Collected data
=== Begin Enclosure ===
(* ===== verification/Bytes.v ===== *)
(** Bytes as integers, positional numerals in any base, and the parts of Go's
    [strconv], [fmt] and [encoding/hex] that gitfed calls. *)

From stdpp Require Import list_numbers.
From S2P Require Import Prelude.

(** ** Bytes as integers *)

Definition byte_val (b : byte) : Z := Z.of_N (N_of_ascii b).

(** The conversion [byte(z)]: it keeps the low eight bits. *)
Definition byte_of (z : Z) : byte := ascii_of_N (Z.to_N (z mod 256)).

Lemma byte_val_range b : 0 ≤ byte_val b < 256.
Proof. unfold byte_val. pose proof (N_ascii_bounded b). lia. Qed.

Lemma byte_of_val b : byte_of (byte_val b) = b.
Proof.
  unfold byte_of. rewrite Z.mod_small by apply byte_val_range.
  unfold byte_val. rewrite N2Z.id. apply ascii_N_embedding.
Qed.

Lemma byte_val_of z : byte_val (byte_of z) = z mod 256.
Proof.
  unfold byte_val, byte_of. pose proof (Z.mod_pos_bound z 256 ltac:(lia)).
  rewrite N_ascii_embedding by lia. lia.
Qed.

Lemma byte_val_of_small z : 0 ≤ z < 256 → byte_val (byte_of z) = z.
Proof. intros. rewrite byte_val_of. by apply Z.mod_small. Qed.

#[export] Instance byte_val_inj : Inj (=) (=) byte_val.
Proof. intros b1 b2 H. by rewrite <- (byte_of_val b1), H, byte_of_val. Qed.

#[export] Hint Resolve byte_val_range : gitfed.

(** A fact about every byte is checked on the 256 of them. *)
Lemma byte_forall (P : byte → Prop) `{∀ b, Decision (P b)} :
  forallb (λ n, bool_decide (P (byte_of (Z.of_nat n)))) (seq 0 256) = true →
  ∀ b, P b.
Proof.
  intros Hall b. pose proof (byte_val_range b) as Hb.
  rewrite forallb_forall in Hall.
  assert (P (byte_of (Z.of_nat (Z.to_nat (byte_val b))))) as HP.
  { eapply bool_decide_eq_true_1, Hall. apply in_seq. lia. }
  by rewrite Z2Nat.id, byte_of_val in HP by lia.
Qed.

(** ** Positional numerals *)

Section numerals.
Context (base : Z) (base_ge_2 : 2 ≤ base).

(** Horner's rule on big-endian digits, as the accumulation loops do. *)
Definition of_digits (ds : list Z) : Z := foldl (λ acc d, acc * base + d) 0 ds.

(** Repeated division; [fuel] bounds the number of digits. *)
Fixpoint digits_le (fuel : nat) (n : Z) : list Z :=
  match fuel with
  | O => []
  | S fuel' => if n <=? 0 then [] else n mod base :: digits_le fuel' (n / base)
  end.

(** A number below [2 ^ k] has at most [k] digits in any base from two on. *)
Definition digits_fuel (n : Z) : nat := S (Z.to_nat (Z.log2 n)).

Definition digits (n : Z) : list Z := reverse (digits_le (digits_fuel n) n).
#[global] Arguments digits : simpl never.

Definition digit (d : Z) : Prop := 0 ≤ d < base.

Lemma of_digits_acc ds acc :
  foldl (λ acc d, acc * base + d) acc ds = acc * base ^ Z.of_nat (length ds) + of_digits ds.
Proof.
  unfold of_digits. revert acc. induction ds as [|d ds IH]; intros acc; cbn [foldl length].
  { lia. }
  rewrite IH, (IH (0 * base + d)).
  rewrite Nat2Z.inj_succ, Z.pow_succ_r by lia. lia.
Qed.

Lemma of_digits_cons d ds :
  of_digits (d :: ds) = d * base ^ Z.of_nat (length ds) + of_digits ds.
Proof. unfold of_digits at 1. cbn. rewrite of_digits_acc. lia. Qed.

Lemma of_digits_snoc ds d : of_digits (ds ++ [d]) = of_digits ds * base + d.
Proof. unfold of_digits. by rewrite foldl_app. Qed.

Lemma of_digits_nil : of_digits [] = 0.
Proof. done. Qed.

Lemma of_digits_bound ds :
  Forall digit ds → 0 ≤ of_digits ds < base ^ Z.of_nat (length ds).
Proof.
  induction ds as [|d ds IH] using rev_ind; intros Hds.
  { cbn. lia. }
  apply Forall_app in Hds as [Hds [Hd _]%Forall_cons].
  rewrite of_digits_snoc, length_app, Nat.add_1_r, Nat2Z.inj_succ, Z.pow_succ_r by lia.
  specialize (IH Hds). unfold digit in Hd. nia.
Qed.

Lemma of_digits_zeros k ds : of_digits (replicate k 0 ++ ds) = of_digits ds.
Proof. induction k as [|k IH]; [done|]. cbn [replicate app]. rewrite of_digits_cons. lia. Qed.

Lemma digits_le_enough f1 f2 n :
  n < 2 ^ Z.of_nat f1 → n < 2 ^ Z.of_nat f2 → digits_le f1 n = digits_le f2 n.
Proof.
  revert f2 n. induction f1 as [|f1 IH]; intros f2 n H1 H2; destruct f2 as [|f2];
    cbn [digits_le]; destruct (Z.leb_spec n 0); try done.
  - cbn in H1. lia.
  - cbn in H2. lia.
  - f_equal. rewrite Nat2Z.inj_succ, Z.pow_succ_r in H1, H2 by lia.
    apply IH; apply Z.div_lt_upper_bound; nia.
Qed.

Lemma digits_fuel_enough n : n < 2 ^ Z.of_nat (digits_fuel n).
Proof.
  unfold digits_fuel. destruct (Z.leb_spec n 0).
  { pose proof (Z.pow_pos_nonneg 2 (Z.of_nat (S (Z.to_nat (Z.log2 n))))). lia. }
  rewrite Nat2Z.inj_succ, Z2Nat.id by apply Z.log2_nonneg.
  by apply Z.log2_spec.
Qed.

Lemma digits_unfold n : 0 < n → digits n = digits (n / base) ++ [n mod base].
Proof.
  intros Hn. unfold digits. rewrite <- reverse_cons. f_equal.
  unfold digits_fuel at 1. cbn [digits_le].
  destruct (Z.leb_spec n 0); [lia|]. f_equal.
  apply digits_le_enough; [|apply digits_fuel_enough].
  rewrite Z2Nat.id by apply Z.log2_nonneg.
  pose proof (Z.log2_spec n Hn) as [_ Hlog].
  rewrite Z.pow_succ_r in Hlog by apply Z.log2_nonneg.
  apply Z.div_lt_upper_bound; nia.
Qed.

Lemma digits_nonpos n : n ≤ 0 → digits n = [].
Proof. intros. unfold digits, digits_fuel. cbn. by destruct (Z.leb_spec n 0); [|lia]. Qed.

(** Induction along repeated division. *)
Lemma div_ind (P : Z → Prop) :
  P 0 → (∀ n, 0 < n → P (n / base) → P n) → ∀ n, 0 ≤ n → P n.
Proof.
  intros H0 Hstep. apply Zlt_0_ind. intros n IH Hn.
  destruct (decide (n = 0)) as [->|]; [done|].
  apply Hstep; [lia|]. apply IH.
  split; [apply Z.div_pos; lia|apply Z.div_lt; lia].
Qed.

Lemma of_digits_digits n : 0 ≤ n → of_digits (digits n) = n.
Proof.
  revert n. apply div_ind; [done|]. intros n Hn IH.
  rewrite digits_unfold, of_digits_snoc, IH by done.
  pose proof (Z.div_mod n base). lia.
Qed.

Lemma digits_digit n : Forall digit (digits n).
Proof.
  destruct (decide (0 ≤ n)) as [Hn|]; [|by rewrite digits_nonpos by lia].
  revert n Hn. apply div_ind; [done|]. intros n Hn IH.
  rewrite digits_unfold by done. apply Forall_app; split; [done|].
  constructor; [|done]. by apply Z.mod_pos_bound; lia.
Qed.

(** The numeral has no leading zero, and is the only such one. *)
Lemma digits_head n : 0 < n → ∃ d ds, digits n = d :: ds ∧ 0 < d.
Proof.
  intros Hn. cut (n = 0 ∨ ∃ d ds, digits n = d :: ds ∧ 0 < d); [intros [?|?]; [lia|done]|].
  assert (0 ≤ n) as Hn' by lia. clear Hn. revert n Hn'. apply div_ind; [by left|].
  intros n Hn IH. right. rewrite digits_unfold by done. destruct IH as [IH|(d&ds&->&Hd)].
  - rewrite IH, digits_nonpos by lia. eexists _, []. split; [done|].
    pose proof (Z.div_mod n base). lia.
  - by exists d, (ds ++ [n mod base]).
Qed.

Lemma digits_of_digits d ds :
  0 < d → Forall digit (d :: ds) → digits (of_digits (d :: ds)) = d :: ds.
Proof.
  intros Hd. induction ds as [|e ds IH] using rev_ind; intros Hds.
  - apply Forall_cons in Hds as [Hd' _]. unfold digit in Hd'.
    change (of_digits [d]) with d.
    rewrite digits_unfold, Z.div_small, Z.mod_small by lia.
    by rewrite digits_nonpos.
  - rewrite app_comm_cons in Hds |- *.
    apply Forall_app in Hds as [Hds [He _]%Forall_cons].
    specialize (IH Hds). unfold digit in He.
    rewrite of_digits_snoc. set (v := of_digits (d :: ds)) in *.
    assert (0 < v) as Hv.
    { unfold v. rewrite of_digits_cons.
      pose proof (of_digits_bound ds (Forall_inv_tail Hds)).
      assert (0 < base ^ Z.of_nat (length ds)) by (apply Z.pow_pos_nonneg; lia). nia. }
    rewrite digits_unfold by nia.
    rewrite Z.div_add_l, (Z.div_small e), Z.add_0_r by lia.
    rewrite (Z.add_comm (v * base)), Z.mod_add, (Z.mod_small e) by lia.
    by rewrite IH.
Qed.

Lemma digits_of_digits_zeros k ds :
  Forall digit ds →
  (match ds with d :: _ => 0 < d | [] => True end) →
  digits (of_digits (replicate k 0 ++ ds)) = ds.
Proof.
  intros Hds Hhd. rewrite of_digits_zeros.
  destruct ds as [|d ds]; [by rewrite digits_nonpos|by apply digits_of_digits].
Qed.

(** Numerals of one length are determined by their value. *)
Lemma same_length_of_digits ds1 ds2 :
  length ds1 = length ds2 → Forall digit ds1 → Forall digit ds2 →
  of_digits ds1 = of_digits ds2 → ds1 = ds2.
Proof.
  revert ds2. induction ds1 as [|d1 ds1 IH]; intros [|d2 ds2] Hlen H1 H2 Heq; try done.
  apply Forall_cons in H1 as [Hd1 H1], H2 as [Hd2 H2]. injection Hlen as Hlen.
  rewrite !of_digits_cons, Hlen in Heq.
  pose proof (of_digits_bound ds1 H1) as B1. pose proof (of_digits_bound ds2 H2) as B2.
  rewrite Hlen in B1.
  assert (d1 = d2) as -> by nia. f_equal. apply IH; [done..|lia].
Qed.

Lemma length_digits_bound k n : 0 ≤ n < base ^ Z.of_nat k → (length (digits n) ≤ k)%nat.
Proof.
  revert n. induction k as [|k IH]; intros n Hn.
  { cbn in Hn. by rewrite digits_nonpos by lia. }
  destruct (decide (n = 0)) as [->|]; [rewrite digits_nonpos by done; cbn; lia|].
  rewrite digits_unfold, length_app by lia. cbn.
  rewrite Nat2Z.inj_succ, Z.pow_succ_r in Hn by lia.
  assert (length (digits (n / base)) ≤ k)%nat; [|lia].
  apply IH. split; [apply Z.div_pos; lia|apply Z.div_lt_upper_bound; lia].
Qed.
End numerals.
=== End Enclosure ===
- **Instructions for the task**
Count how many lines of the records hold the string "pose"; the answer is that number alone.

- **Answer box**
9